**ASSIGNMENT:**
Print each record below exactly as it appears.

**SUPPLIED RECORDS:**
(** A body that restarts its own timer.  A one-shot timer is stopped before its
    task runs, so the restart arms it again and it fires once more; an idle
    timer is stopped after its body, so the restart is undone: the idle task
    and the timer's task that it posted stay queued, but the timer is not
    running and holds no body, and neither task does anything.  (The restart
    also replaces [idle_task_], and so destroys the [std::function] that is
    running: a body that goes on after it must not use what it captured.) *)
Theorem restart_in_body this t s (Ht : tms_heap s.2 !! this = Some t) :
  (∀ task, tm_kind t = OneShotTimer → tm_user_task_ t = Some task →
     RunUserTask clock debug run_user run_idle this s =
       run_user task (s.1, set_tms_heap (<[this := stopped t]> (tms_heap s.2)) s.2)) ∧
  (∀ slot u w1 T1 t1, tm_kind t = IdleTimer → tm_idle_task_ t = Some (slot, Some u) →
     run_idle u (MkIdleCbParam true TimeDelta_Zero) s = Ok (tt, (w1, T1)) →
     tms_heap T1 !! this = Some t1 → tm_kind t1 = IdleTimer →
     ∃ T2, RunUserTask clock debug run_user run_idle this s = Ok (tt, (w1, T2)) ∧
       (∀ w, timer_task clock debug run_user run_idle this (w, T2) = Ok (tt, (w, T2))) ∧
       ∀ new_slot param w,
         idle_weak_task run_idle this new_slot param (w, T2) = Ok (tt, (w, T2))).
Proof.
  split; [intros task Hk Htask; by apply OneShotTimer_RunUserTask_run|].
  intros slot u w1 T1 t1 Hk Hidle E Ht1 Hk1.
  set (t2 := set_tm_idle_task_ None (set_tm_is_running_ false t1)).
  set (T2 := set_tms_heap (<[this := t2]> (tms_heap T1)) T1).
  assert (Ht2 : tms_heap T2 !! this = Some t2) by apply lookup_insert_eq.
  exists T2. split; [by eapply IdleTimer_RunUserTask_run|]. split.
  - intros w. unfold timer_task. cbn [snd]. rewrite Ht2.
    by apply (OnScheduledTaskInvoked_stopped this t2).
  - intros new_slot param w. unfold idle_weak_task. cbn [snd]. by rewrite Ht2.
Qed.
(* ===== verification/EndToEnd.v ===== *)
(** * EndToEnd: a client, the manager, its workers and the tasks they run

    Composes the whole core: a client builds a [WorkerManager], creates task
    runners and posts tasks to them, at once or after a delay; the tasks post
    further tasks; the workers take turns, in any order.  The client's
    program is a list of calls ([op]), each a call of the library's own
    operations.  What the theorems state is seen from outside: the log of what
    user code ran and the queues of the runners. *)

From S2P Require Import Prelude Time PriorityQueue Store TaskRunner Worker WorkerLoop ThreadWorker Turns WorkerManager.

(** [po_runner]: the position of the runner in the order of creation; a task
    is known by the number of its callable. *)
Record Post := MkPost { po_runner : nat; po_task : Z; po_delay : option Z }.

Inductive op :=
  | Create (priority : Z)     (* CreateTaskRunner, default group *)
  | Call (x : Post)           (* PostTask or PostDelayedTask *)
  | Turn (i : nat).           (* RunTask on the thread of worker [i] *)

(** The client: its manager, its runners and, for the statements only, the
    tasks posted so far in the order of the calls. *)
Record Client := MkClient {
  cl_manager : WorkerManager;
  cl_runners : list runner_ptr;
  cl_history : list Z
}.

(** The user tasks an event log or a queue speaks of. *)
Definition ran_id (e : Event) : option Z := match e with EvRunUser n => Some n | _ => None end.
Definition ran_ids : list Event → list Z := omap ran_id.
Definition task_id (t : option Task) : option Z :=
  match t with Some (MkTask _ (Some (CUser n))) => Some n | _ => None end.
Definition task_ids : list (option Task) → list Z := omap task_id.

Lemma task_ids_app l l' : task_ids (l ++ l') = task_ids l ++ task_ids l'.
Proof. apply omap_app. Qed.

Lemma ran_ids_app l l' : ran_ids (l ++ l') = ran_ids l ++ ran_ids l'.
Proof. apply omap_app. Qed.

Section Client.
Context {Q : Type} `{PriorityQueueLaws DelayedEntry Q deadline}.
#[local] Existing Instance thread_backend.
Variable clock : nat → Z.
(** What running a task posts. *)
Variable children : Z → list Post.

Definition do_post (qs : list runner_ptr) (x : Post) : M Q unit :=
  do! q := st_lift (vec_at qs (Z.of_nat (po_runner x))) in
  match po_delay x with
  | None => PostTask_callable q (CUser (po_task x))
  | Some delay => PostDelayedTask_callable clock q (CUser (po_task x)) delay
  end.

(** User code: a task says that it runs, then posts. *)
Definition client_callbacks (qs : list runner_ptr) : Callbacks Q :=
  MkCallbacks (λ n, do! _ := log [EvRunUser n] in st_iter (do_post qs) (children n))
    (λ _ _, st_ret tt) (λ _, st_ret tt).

**TASK RESULT:**
(** A body that restarts its own timer.  A one-shot timer is stopped before its
    task runs, so the restart arms it again and it fires once more; an idle
    timer is stopped after its body, so the restart is undone: the idle task
    and the timer's task that it posted stay queued, but the timer is not
    running and holds no body, and neither task does anything.  (The restart
    also replaces [idle_task_], and so destroys the [std::function] that is
    running: a body that goes on after it must not use what it captured.) *)
Theorem restart_in_body this t s (Ht : tms_heap s.2 !! this = Some t) :
  (∀ task, tm_kind t = OneShotTimer → tm_user_task_ t = Some task →
     RunUserTask clock debug run_user run_idle this s =
       run_user task (s.1, set_tms_heap (<[this := stopped t]> (tms_heap s.2)) s.2)) ∧
  (∀ slot u w1 T1 t1, tm_kind t = IdleTimer → tm_idle_task_ t = Some (slot, Some u) →
     run_idle u (MkIdleCbParam true TimeDelta_Zero) s = Ok (tt, (w1, T1)) →
     tms_heap T1 !! this = Some t1 → tm_kind t1 = IdleTimer →
     ∃ T2, RunUserTask clock debug run_user run_idle this s = Ok (tt, (w1, T2)) ∧
       (∀ w, timer_task clock debug run_user run_idle this (w, T2) = Ok (tt, (w, T2))) ∧
       ∀ new_slot param w,
         idle_weak_task run_idle this new_slot param (w, T2) = Ok (tt, (w, T2))).
Proof.
  split; [intros task Hk Htask; by apply OneShotTimer_RunUserTask_run|].
  intros slot u w1 T1 t1 Hk Hidle E Ht1 Hk1.
  set (t2 := set_tm_idle_task_ None (set_tm_is_running_ false t1)).
  set (T2 := set_tms_heap (<[this := t2]> (tms_heap T1)) T1).
  assert (Ht2 : tms_heap T2 !! this = Some t2) by apply lookup_insert_eq.
  exists T2. split; [by eapply IdleTimer_RunUserTask_run|]. split.
  - intros w. unfold timer_task. cbn [snd]. rewrite Ht2.
    by apply (OnScheduledTaskInvoked_stopped this t2).
  - intros new_slot param w. unfold idle_weak_task. cbn [snd]. by rewrite Ht2.
Qed.
(* ===== verification/EndToEnd.v ===== *)
(** * EndToEnd: a client, the manager, its workers and the tasks they run

    Composes the whole core: a client builds a [WorkerManager], creates task
    runners and posts tasks to them, at once or after a delay; the tasks post
    further tasks; the workers take turns, in any order.  The client's
    program is a list of calls ([op]), each a call of the library's own
    operations.  What the theorems state is seen from outside: the log of what
    user code ran and the queues of the runners. *)

From S2P Require Import Prelude Time PriorityQueue Store TaskRunner Worker WorkerLoop ThreadWorker Turns WorkerManager.

(** [po_runner]: the position of the runner in the order of creation; a task
    is known by the number of its callable. *)
Record Post := MkPost { po_runner : nat; po_task : Z; po_delay : option Z }.

Inductive op :=
  | Create (priority : Z)     (* CreateTaskRunner, default group *)
  | Call (x : Post)           (* PostTask or PostDelayedTask *)
  | Turn (i : nat).           (* RunTask on the thread of worker [i] *)

(** The client: its manager, its runners and, for the statements only, the
    tasks posted so far in the order of the calls. *)
Record Client := MkClient {
  cl_manager : WorkerManager;
  cl_runners : list runner_ptr;
  cl_history : list Z
}.

(** The user tasks an event log or a queue speaks of. *)
Definition ran_id (e : Event) : option Z := match e with EvRunUser n => Some n | _ => None end.
Definition ran_ids : list Event → list Z := omap ran_id.
Definition task_id (t : option Task) : option Z :=
  match t with Some (MkTask _ (Some (CUser n))) => Some n | _ => None end.
Definition task_ids : list (option Task) → list Z := omap task_id.

Lemma task_ids_app l l' : task_ids (l ++ l') = task_ids l ++ task_ids l'.
Proof. apply omap_app. Qed.

Lemma ran_ids_app l l' : ran_ids (l ++ l') = ran_ids l ++ ran_ids l'.
Proof. apply omap_app. Qed.

Section Client.
Context {Q : Type} `{PriorityQueueLaws DelayedEntry Q deadline}.
#[local] Existing Instance thread_backend.
Variable clock : nat → Z.
(** What running a task posts. *)
Variable children : Z → list Post.

Definition do_post (qs : list runner_ptr) (x : Post) : M Q unit :=
  do! q := st_lift (vec_at qs (Z.of_nat (po_runner x))) in
  match po_delay x with
  | None => PostTask_callable q (CUser (po_task x))
  | Some delay => PostDelayedTask_callable clock q (CUser (po_task x)) delay
  end.

(** User code: a task says that it runs, then posts. *)
Definition client_callbacks (qs : list runner_ptr) : Callbacks Q :=
  MkCallbacks (λ n, do! _ := log [EvRunUser n] in st_iter (do_post qs) (children n))
    (λ _ _, st_ret tt) (λ _, st_ret tt).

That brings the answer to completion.